REQUIREMENT: Using the records below, quote only the span that opens with the line containing "Definition is_digit (b" and closes with the line containing "(** [date[a..b].parse()], for", exactly and inclusively.

Stored data entries:
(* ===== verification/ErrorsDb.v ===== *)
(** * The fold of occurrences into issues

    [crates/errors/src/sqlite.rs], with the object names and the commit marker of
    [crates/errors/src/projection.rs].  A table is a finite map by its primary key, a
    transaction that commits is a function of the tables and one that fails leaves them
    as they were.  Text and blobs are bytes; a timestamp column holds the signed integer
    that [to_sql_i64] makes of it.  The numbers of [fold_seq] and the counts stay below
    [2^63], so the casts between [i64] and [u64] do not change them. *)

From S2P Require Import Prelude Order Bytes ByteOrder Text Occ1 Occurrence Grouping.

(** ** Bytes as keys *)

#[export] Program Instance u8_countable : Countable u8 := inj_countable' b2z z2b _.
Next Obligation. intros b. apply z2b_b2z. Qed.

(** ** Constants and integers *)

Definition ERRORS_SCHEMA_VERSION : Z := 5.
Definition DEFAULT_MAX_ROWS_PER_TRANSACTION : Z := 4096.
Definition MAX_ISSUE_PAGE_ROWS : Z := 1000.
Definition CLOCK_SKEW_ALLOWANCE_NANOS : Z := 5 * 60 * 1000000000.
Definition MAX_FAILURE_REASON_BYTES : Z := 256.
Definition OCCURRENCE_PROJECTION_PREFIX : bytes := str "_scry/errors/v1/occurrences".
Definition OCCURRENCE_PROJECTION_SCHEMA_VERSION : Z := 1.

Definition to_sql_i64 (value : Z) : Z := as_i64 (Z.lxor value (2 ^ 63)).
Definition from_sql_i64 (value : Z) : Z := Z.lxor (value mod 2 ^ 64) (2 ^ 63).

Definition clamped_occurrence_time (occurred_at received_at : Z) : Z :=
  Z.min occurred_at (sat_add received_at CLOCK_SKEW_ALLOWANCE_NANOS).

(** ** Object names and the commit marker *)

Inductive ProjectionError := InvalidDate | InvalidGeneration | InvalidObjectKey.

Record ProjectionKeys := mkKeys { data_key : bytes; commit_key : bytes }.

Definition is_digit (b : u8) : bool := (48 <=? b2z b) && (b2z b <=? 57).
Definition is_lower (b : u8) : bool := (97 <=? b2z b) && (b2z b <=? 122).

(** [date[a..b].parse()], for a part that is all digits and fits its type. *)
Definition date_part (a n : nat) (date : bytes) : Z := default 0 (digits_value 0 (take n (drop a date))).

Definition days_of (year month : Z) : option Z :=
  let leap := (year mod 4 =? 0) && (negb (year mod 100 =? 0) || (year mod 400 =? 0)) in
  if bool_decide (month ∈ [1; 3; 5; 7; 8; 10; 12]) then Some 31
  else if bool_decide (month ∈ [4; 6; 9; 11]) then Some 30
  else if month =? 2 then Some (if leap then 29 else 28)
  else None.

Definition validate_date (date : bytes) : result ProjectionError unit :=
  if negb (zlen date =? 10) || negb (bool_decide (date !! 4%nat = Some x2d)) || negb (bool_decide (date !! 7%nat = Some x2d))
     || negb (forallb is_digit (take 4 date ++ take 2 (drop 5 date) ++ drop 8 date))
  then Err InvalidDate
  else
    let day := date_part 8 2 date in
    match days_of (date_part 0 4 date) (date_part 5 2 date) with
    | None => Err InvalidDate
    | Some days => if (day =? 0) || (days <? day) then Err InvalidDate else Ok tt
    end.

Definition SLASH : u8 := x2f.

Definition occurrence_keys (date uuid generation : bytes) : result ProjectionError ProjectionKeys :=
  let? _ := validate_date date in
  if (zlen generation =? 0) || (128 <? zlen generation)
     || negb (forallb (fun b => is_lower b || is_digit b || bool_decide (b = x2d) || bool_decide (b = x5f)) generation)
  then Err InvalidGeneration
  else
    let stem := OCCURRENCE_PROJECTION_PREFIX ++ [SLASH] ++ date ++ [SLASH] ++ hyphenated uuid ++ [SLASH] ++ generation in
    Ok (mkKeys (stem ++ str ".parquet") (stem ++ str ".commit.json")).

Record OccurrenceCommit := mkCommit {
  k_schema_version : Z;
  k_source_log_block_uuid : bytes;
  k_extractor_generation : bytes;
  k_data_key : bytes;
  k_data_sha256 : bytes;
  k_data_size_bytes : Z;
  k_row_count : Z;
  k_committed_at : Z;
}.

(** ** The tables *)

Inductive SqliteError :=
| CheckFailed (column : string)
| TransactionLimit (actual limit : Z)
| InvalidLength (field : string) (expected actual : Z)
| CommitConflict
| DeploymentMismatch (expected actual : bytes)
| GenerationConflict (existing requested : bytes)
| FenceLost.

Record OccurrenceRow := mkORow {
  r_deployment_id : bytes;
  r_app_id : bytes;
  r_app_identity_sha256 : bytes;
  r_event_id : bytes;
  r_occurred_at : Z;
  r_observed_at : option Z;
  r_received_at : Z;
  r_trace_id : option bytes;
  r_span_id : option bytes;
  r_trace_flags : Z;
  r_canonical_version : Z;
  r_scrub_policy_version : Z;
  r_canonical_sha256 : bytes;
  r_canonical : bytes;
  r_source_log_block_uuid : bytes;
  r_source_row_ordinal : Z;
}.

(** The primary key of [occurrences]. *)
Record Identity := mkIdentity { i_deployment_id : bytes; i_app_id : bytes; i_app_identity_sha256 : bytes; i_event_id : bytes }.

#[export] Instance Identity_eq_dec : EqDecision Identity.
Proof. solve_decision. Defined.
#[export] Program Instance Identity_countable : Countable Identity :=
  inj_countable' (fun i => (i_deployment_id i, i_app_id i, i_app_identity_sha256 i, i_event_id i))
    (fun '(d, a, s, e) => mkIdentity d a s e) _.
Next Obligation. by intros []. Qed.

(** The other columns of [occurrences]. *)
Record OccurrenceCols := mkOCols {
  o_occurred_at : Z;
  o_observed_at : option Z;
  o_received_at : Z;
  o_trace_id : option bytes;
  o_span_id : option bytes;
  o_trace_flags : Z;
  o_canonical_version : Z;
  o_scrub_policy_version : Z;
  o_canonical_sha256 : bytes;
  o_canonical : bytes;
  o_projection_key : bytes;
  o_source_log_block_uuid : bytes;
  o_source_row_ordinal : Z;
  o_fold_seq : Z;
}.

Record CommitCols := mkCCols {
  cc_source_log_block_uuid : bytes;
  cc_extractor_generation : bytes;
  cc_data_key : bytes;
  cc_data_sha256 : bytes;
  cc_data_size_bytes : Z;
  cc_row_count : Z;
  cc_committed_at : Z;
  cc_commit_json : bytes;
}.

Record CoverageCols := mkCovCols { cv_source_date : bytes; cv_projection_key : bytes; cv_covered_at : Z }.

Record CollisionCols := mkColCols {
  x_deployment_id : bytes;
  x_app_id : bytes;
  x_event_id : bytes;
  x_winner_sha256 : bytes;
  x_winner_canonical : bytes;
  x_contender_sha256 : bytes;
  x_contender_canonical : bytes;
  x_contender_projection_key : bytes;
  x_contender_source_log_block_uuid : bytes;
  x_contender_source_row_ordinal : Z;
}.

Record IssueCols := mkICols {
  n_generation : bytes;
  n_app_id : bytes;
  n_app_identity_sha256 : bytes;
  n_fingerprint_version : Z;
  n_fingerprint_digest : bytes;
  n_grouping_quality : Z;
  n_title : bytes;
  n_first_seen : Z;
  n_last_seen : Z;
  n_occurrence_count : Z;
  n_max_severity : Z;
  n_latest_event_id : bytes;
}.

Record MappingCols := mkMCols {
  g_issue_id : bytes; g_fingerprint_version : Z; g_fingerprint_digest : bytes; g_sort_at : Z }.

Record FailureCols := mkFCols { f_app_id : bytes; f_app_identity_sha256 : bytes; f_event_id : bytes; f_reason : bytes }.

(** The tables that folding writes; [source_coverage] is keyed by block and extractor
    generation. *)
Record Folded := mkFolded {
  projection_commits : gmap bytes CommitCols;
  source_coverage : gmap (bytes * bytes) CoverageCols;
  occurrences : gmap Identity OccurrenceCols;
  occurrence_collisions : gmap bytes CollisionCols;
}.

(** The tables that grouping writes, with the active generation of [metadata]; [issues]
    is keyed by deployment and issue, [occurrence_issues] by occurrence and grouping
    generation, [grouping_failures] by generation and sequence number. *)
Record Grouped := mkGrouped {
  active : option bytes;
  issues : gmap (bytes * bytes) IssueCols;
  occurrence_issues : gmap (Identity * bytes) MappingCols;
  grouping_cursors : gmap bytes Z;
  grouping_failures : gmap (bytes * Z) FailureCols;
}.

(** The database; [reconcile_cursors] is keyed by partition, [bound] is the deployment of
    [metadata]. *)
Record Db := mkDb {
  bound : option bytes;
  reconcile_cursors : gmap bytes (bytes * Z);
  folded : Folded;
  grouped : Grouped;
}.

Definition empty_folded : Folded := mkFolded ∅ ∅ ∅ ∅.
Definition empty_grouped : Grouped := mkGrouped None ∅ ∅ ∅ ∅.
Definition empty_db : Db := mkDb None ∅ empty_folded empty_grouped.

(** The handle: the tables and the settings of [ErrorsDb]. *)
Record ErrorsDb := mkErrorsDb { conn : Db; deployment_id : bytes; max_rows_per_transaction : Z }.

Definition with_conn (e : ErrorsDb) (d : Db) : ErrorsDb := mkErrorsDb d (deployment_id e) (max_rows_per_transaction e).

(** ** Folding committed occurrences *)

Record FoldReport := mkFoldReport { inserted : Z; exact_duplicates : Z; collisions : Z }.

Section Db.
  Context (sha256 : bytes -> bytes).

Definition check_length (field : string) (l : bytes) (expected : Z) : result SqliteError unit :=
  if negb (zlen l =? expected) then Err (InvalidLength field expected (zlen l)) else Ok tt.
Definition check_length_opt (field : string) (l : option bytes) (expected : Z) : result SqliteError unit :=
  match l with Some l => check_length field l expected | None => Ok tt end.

OUTPUT OF THE EXERCISE:
Definition is_digit (b : u8) : bool := (48 <=? b2z b) && (b2z b <=? 57).
Definition is_lower (b : u8) : bool := (97 <=? b2z b) && (b2z b <=? 122).

(** [date[a..b].parse()], for a part that is all digits and fits its type. *)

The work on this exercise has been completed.